• [WHAT YOU HAVE TO DO]
Among the lines below, restate word for word only those from the line with "unfold handle_client_etirw. destruct" through the line with "Section server.", with both end lines kept.

• [STORED DATA]
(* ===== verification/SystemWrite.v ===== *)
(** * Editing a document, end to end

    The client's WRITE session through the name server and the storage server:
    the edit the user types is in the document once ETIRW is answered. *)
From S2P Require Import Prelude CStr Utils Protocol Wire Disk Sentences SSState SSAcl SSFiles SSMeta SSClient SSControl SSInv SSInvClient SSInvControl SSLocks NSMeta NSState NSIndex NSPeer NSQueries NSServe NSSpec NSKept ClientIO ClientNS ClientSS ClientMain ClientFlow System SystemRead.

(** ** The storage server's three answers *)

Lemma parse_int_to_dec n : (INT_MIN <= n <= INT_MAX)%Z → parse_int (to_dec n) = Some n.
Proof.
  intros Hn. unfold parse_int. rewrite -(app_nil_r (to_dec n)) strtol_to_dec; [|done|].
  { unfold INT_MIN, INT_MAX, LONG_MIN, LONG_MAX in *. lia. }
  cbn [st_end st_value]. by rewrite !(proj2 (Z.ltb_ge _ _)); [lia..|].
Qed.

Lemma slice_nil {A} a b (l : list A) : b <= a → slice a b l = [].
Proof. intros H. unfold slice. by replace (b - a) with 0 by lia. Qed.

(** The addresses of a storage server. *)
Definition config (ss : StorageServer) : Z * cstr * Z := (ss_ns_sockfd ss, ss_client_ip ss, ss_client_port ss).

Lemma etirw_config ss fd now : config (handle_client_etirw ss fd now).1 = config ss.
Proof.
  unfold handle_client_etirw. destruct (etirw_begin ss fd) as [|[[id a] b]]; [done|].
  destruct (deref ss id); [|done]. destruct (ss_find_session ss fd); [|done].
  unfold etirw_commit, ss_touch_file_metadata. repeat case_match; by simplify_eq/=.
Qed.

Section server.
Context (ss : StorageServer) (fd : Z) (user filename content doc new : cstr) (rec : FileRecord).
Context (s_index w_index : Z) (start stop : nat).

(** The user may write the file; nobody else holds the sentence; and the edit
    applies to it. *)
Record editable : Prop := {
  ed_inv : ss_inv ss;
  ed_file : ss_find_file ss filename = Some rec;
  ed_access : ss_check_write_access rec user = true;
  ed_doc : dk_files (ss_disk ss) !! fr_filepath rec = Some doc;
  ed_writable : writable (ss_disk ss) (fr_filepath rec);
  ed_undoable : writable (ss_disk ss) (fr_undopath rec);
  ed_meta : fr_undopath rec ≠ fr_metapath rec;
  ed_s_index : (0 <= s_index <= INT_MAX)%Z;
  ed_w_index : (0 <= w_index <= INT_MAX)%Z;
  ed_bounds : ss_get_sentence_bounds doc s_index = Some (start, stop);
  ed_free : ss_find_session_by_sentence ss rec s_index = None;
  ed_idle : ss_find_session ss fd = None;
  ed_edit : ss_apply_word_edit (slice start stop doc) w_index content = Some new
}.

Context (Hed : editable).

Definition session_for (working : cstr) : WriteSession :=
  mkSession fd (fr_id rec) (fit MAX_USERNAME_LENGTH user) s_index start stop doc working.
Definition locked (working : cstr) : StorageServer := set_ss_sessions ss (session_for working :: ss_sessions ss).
* * *
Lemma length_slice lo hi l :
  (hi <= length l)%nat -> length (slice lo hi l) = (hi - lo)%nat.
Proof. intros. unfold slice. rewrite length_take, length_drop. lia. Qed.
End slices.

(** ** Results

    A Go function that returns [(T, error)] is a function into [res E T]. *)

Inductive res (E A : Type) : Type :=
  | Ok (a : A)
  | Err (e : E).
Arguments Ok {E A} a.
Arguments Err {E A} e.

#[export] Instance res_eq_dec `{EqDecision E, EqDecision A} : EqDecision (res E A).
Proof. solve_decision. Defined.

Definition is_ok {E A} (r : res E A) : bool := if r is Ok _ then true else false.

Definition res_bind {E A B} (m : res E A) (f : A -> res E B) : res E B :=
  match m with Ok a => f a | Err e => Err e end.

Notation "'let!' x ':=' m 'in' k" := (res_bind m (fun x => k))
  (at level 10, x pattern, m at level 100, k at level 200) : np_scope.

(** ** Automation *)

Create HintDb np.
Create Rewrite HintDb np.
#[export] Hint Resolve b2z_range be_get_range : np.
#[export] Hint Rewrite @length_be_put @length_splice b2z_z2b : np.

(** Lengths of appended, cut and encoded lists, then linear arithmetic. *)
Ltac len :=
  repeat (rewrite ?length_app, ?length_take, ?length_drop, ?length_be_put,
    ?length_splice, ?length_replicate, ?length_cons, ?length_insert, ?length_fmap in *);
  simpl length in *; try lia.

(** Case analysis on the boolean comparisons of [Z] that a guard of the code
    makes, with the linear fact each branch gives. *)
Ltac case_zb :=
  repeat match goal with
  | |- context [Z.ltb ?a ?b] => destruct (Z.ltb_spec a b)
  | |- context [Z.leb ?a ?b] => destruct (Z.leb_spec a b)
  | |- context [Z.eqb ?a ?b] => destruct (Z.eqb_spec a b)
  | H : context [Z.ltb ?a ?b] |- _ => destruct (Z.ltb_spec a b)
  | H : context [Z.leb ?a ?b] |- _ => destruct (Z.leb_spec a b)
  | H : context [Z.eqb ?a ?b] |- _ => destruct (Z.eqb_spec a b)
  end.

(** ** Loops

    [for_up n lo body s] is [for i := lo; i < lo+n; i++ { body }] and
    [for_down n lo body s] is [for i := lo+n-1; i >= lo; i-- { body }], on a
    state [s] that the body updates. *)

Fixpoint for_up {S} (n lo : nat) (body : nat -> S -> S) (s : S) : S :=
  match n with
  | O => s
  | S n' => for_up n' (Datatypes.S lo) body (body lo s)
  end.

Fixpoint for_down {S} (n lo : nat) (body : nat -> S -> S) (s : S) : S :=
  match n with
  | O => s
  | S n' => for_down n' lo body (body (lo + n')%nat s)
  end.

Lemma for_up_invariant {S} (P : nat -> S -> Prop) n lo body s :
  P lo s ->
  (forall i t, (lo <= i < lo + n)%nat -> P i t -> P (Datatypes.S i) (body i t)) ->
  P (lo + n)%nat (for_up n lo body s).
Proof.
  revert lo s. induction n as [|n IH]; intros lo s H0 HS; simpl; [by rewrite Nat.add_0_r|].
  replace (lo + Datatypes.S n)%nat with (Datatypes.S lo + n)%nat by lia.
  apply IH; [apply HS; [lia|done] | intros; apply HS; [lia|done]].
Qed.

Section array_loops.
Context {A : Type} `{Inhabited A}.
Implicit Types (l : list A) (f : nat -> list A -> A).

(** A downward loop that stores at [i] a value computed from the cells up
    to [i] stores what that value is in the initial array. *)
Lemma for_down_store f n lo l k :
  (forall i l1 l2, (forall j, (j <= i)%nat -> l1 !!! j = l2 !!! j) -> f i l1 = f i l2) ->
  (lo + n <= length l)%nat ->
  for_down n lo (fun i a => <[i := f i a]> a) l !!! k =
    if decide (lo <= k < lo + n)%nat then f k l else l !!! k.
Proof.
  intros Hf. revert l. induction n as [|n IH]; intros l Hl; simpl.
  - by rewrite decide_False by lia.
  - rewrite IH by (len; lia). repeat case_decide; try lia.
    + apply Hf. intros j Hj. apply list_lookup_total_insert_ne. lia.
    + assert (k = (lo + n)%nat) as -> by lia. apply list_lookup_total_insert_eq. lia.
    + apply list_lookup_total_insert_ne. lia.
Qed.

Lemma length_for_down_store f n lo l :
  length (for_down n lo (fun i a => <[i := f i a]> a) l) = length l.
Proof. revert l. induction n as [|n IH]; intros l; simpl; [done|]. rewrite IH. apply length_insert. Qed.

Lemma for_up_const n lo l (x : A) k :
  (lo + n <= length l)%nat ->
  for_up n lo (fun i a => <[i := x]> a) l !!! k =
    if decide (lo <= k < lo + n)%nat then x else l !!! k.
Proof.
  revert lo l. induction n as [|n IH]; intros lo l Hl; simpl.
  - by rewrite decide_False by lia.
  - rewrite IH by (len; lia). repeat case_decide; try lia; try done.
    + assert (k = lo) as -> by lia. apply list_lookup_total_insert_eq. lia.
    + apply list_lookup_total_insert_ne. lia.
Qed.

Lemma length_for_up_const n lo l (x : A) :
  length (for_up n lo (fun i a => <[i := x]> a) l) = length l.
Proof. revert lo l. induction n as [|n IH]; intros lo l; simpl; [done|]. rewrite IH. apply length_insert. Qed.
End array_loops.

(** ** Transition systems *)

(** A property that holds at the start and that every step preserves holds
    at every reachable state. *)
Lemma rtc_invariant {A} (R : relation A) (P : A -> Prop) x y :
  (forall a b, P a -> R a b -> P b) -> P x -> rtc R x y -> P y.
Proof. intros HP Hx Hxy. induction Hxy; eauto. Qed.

• [TASK SOLUTION]
  unfold handle_client_etirw. destruct (etirw_begin ss fd) as [|[[id a] b]]; [done|].
  destruct (deref ss id); [|done]. destruct (ss_find_session ss fd); [|done].
  unfold etirw_commit, ss_touch_file_metadata. repeat case_match; by simplify_eq/=.
Qed.

Section server.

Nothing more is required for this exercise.